His poetry suggests a tour focused on image.  What is an image?  How do we know one? What is the same, what is different between the image of a poet and the image of a painter?  Of poet and sculptor?  Of poet and photographer?  What is there about an image that makes us yearn to create them, remember them, see them, hear them?

The Matisse exhibition shows an artist focused on and struggling with this very question. How can I use paint, color, line to say woman, flower, wall?  Is it different if I ask the same question of bronze and clay?  Who might guide me?  Van Gogh?  Cezanne?  Seurat?  Monet?  Early in his career he answers yes to all these guides and works to see the world through their eyes, yet imprint it, too, with his own vision.

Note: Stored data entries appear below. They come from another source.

(* ===== verification/Sessions.v ===== *)
(** * Sessions: signed access tokens and rotating refresh tokens

    [src/lib/session-tokens.ts]. An access token is a signed JSON document; the
    HMAC, the base64url codec, [JSON.parse] and SHA-256 are arguments. Refresh
    tokens live in [refresh_tokens]: each rotation inserts a successor in the
    same family, and presenting a token that has already been replaced closes
    the family. [Math.random]-like values are arguments too ([fresh_values]);
    the rotation reads the token before it takes its locks and again after, so
    it takes both databases. Cookies, audit rows and the notification mail are
    not modelled. *)

From Stdlib Require Import Ascii.
From S2P Require Import Prelude DatabaseTime JobStatus Json Schema Authority Availability Payload.
From S2P Require Import PrinterVirtual Capability Entitlements Samples JobProtocol JobDelivery.
From S2P Require Import JobMaintenance AgentJobs JobService Lifecycle.

(** ** Kinds, principals and claims *)

Inductive SessionKind : Type := manager_kind | platform_kind | customer_kind.

#[export] Instance SessionKind_eq_dec : EqDecision SessionKind.
Proof. solve_decision. Defined.

Definition kind_text (k : SessionKind) : string :=
  match k with
  | manager_kind => "manager" | platform_kind => "platform" | customer_kind => "customer"
  end.

Definition as_SessionKind (s : string) : option SessionKind :=
  if s == "manager" then Some manager_kind
  else if s == "platform" then Some platform_kind
  else if s == "customer" then Some customer_kind
  else None.

(** [CONFIG[kind].sub]. *)
Definition configFor_sub (k : SessionKind) : string :=
  match k with platform_kind => "platform_owner" | _ => "manager" end.

Definition ACCESS_TOKEN_VERSION : Z := 2.
Definition ACCESS_TOKEN_TTL_SECONDS : Z := 15 * 60.
Definition REFRESH_FAMILY_TTL_MS : Z := 30 * 24 * 60 * 60 * 1000.
Definition REFRESH_ROTATION_GRACE_MS : Z := 5000.

Definition role_text (r : ManagerRole) : string :=
  match r with
  | owner => "owner" | admin => "admin" | operator => "operator" | viewer => "viewer"
  | integration_admin => "integration_admin" | billing_admin => "billing_admin"
  end.

Record SharedSessionPrincipal := {
  sp_kind : SessionKind;
  sp_tenantId : option string;
  sp_userId : option string;
  sp_role : option ManagerRole;
  sp_email : option string;
  sp_credentialVersion : option string;
}.

Record SharedSessionClaims := {
  sc_kind : SessionKind;
  sc_jti : string;
  sc_sid : string;
  sc_familyId : string;
  sc_iat : Z;
  sc_exp : Z;
  sc_sub : string;
  sc_tenantId : option string;
  sc_userId : option string;
  sc_role : option string;
  sc_email : option string;
}.

Record SessionPair := {
  pr_accessToken : string;
  pr_accessJti : string;
  pr_refreshToken : string;
  pr_refreshTokenId : string;
  pr_familyId : string;
  pr_accessExpiresAt : Z;
  pr_refreshExpiresAt : Z;
}.

Inductive session_error : Type :=
| InvalidPrincipal (message : string)
| AuthenticationChangedError
| TenantRefused (error : tenant_error)
| REFRESH_FAMILY_EXPIRED
| InvalidFamilyId
| ConstraintViolation.

Inductive RefreshResult : Type :=
| rotated (pair : SessionPair)
| invalid
| reused_token (familyId : string) (notificationEmail tenantId userId : option string) (kind : SessionKind).

(** The random values one call draws. *)
Record fresh_values := {
  fv_familyId : string;
  fv_refreshTokenId : string;
  fv_accessJti : string;
  fv_refreshToken : string;
}.

(** [...(x ? { k: x } : {})]. *)
Definition spread_truthy (o : option string) : option string := if truthy o then o else None.

Definition makeClaims (p : SharedSessionPrincipal) (accessJti refreshTokenId familyId : string)
    (nowSec : Z) : SharedSessionClaims := {|
  sc_kind := sp_kind p; sc_jti := accessJti; sc_sid := refreshTokenId; sc_familyId := familyId;
  sc_iat := nowSec; sc_exp := nowSec + ACCESS_TOKEN_TTL_SECONDS; sc_sub := configFor_sub (sp_kind p);
  sc_tenantId := spread_truthy (sp_tenantId p); sc_userId := spread_truthy (sp_userId p);
  sc_role := role_text <$> sp_role p; sc_email := spread_truthy (sp_email p) |}.

Definition validatePrincipal (p : SharedSessionPrincipal) : result unit session_error :=
  if sp_kind p == platform_kind then
    throw_if (negb (truthy (sp_userId p)) || negb (truthy (sp_email p)) || truthy (sp_tenantId p)
              || is_some (sp_role p)) (InvalidPrincipal "Invalid platform session principal")
  else
    throw_if (negb (truthy (sp_tenantId p)) || is_none (sp_role p))
      (InvalidPrincipal "Invalid tenant session principal").

(** ** Access tokens *)

Definition claims_json (c : SharedSessionClaims) : json :=
  let optional (key : string) (o : option string) :=
    match o with Some v => [(key, JString v)] | None => [] end in
  JObject ([("ver", JNumber ACCESS_TOKEN_VERSION); ("kind", JString (kind_text (sc_kind c)));
            ("jti", JString (sc_jti c)); ("sid", JString (sc_sid c));
            ("familyId", JString (sc_familyId c)); ("iat", JNumber (sc_iat c));
            ("exp", JNumber (sc_exp c)); ("sub", JString (sc_sub c))]
           ++ optional "tenantId" (sc_tenantId c) ++ optional "userId" (sc_userId c)
           ++ optional "role" (sc_role c) ++ optional "email" (sc_email c)).

Definition header_json : json := JObject [("alg", JString "HS256"); ("typ", JString "JWT")].

(** [typeof v === "string" && lo <= v.length <= hi]. *)
Definition string_between (lo hi : Z) (v : option json) : option string :=
  match v with
  | Some (JString s) => if (lo <=? strlen s) && (strlen s <=? hi) then Some s else None
  | _ => None
  end.

(** An optional claim: absent, or a string of the given length. *)
Definition optional_between (lo hi : Z) (v : option json) : option (option string) :=
  match v with
  | None => Some None
  | Some _ => Some <$> string_between lo hi v
  end.

Definition as_number (v : option json) : option Z :=
  match v with Some (JNumber n) => Some n | _ => None end.

(** [typeof v === "number" && Number.isSafeInteger(v)]. *)
Definition safe_integer (v : option json) : option Z :=
  n ← as_number v; if isSafeInteger n then Some n else None.

(** The tenant, user, role and email of the claims of a kind. *)
Definition scoped_claims (k : SessionKind) (v : json)
    : option (option string * option string * option string * option string) :=
  let field := json_field v in
  match k with
  | platform_kind =>
      (* no upper bound on the user id here *)
      userId ← (match field "userId" with
                | Some (JString s) => if 1 <=? strlen s then Some s else None
                | _ => None
                end);
      email ← string_between 3 320 (field "email");
      if is_some (field "tenantId") || is_some (field "role") then None
      else Some (None, Some userId, None, Some email)
  | _ =>
      tenantId ← string_between 1 128 (field "tenantId");
      role ← string_between 1 64 (field "role");
      userId ← optional_between 1 128 (field "userId");
      email ← optional_between 3 320 (field "email");
      Some (Some tenantId, userId, Some role, email)
  end.

Definition parse_claims (v : json) : option SharedSessionClaims :=
  let field := json_field v in
  if as_number (field "ver") != Some ACCESS_TOKEN_VERSION then None
  else
    kind ← (match field "kind" with Some (JString s) => as_SessionKind s | _ => None end);
    jti ← string_between 16 128 (field "jti");
    sid ← string_between 16 128 (field "sid");
    familyId ← string_between 16 128 (field "familyId");
    iat ← safe_integer (field "iat");
    exp ← safe_integer (field "exp");
    if (exp <=? iat) || negb (exp - iat =? ACCESS_TOKEN_TTL_SECONDS) then None
    else if as_string (field "sub") != Some (configFor_sub kind) then None
    else
      '(tenantId, userId, role, email) ← scoped_claims kind v;
      Some {| sc_kind := kind; sc_jti := jti; sc_sid := sid; sc_familyId := familyId;
              sc_iat := iat; sc_exp := exp; sc_sub := configFor_sub kind;
              sc_tenantId := tenantId; sc_userId := userId; sc_role := role; sc_email := email |}.

Section tokens.
Context (hmac : string → string) (encode decode : string → string).
Context (JSON_parse : string → option json) (sha256 : string → string).

Definition compareStringsSafe (a b : string) : bool := sha256 a == sha256 b.

Definition signAccessToken (claims : SharedSessionClaims) : string :=
  let data := encode (stringify header_json) +:+ "." +:+ encode (stringify (claims_json claims)) in
  data +:+ "." +:+ hmac data.

Definition header_ok (v : json) : bool :=
  (as_string (json_field v "alg") == Some "HS256") && (as_string (json_field v "typ") == Some "JWT").

(** A parse failure is caught and answered with [null]. *)
Definition verifySignatureShape (token : string) : option SharedSessionClaims :=
  if (strlen token <? 80) || (4096 <? strlen token) then None
  else
    match split_on "."%char token with
    | [headerPart; payloadPart; signature] =>
        header ← JSON_parse (decode headerPart);
        if negb (header_ok header) then None
        else
          payload ← JSON_parse (decode payloadPart);
          claims ← parse_claims payload;
          if compareStringsSafe signature (hmac (headerPart +:+ "." +:+ payloadPart))
          then Some claims else None
    | _ => None
    end.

Due to a collecting idiosyncrasy of the Cone sisters (patronnesses of both Matisse and the Baltimore museum) the show jumps from his experimental years and works in a mid-career but still formative stage to the bright lights of the last gallery, the wonderful prints from his book, Jazz, and other colorful pieces.  This is a joyful painter who thought long and hard about his work, wanting it to appear effortless.

Matisse took line and color to reveal the essence of image.  And he makes it look easy and the human beings in his work are proud, just as the angel whispered they should be.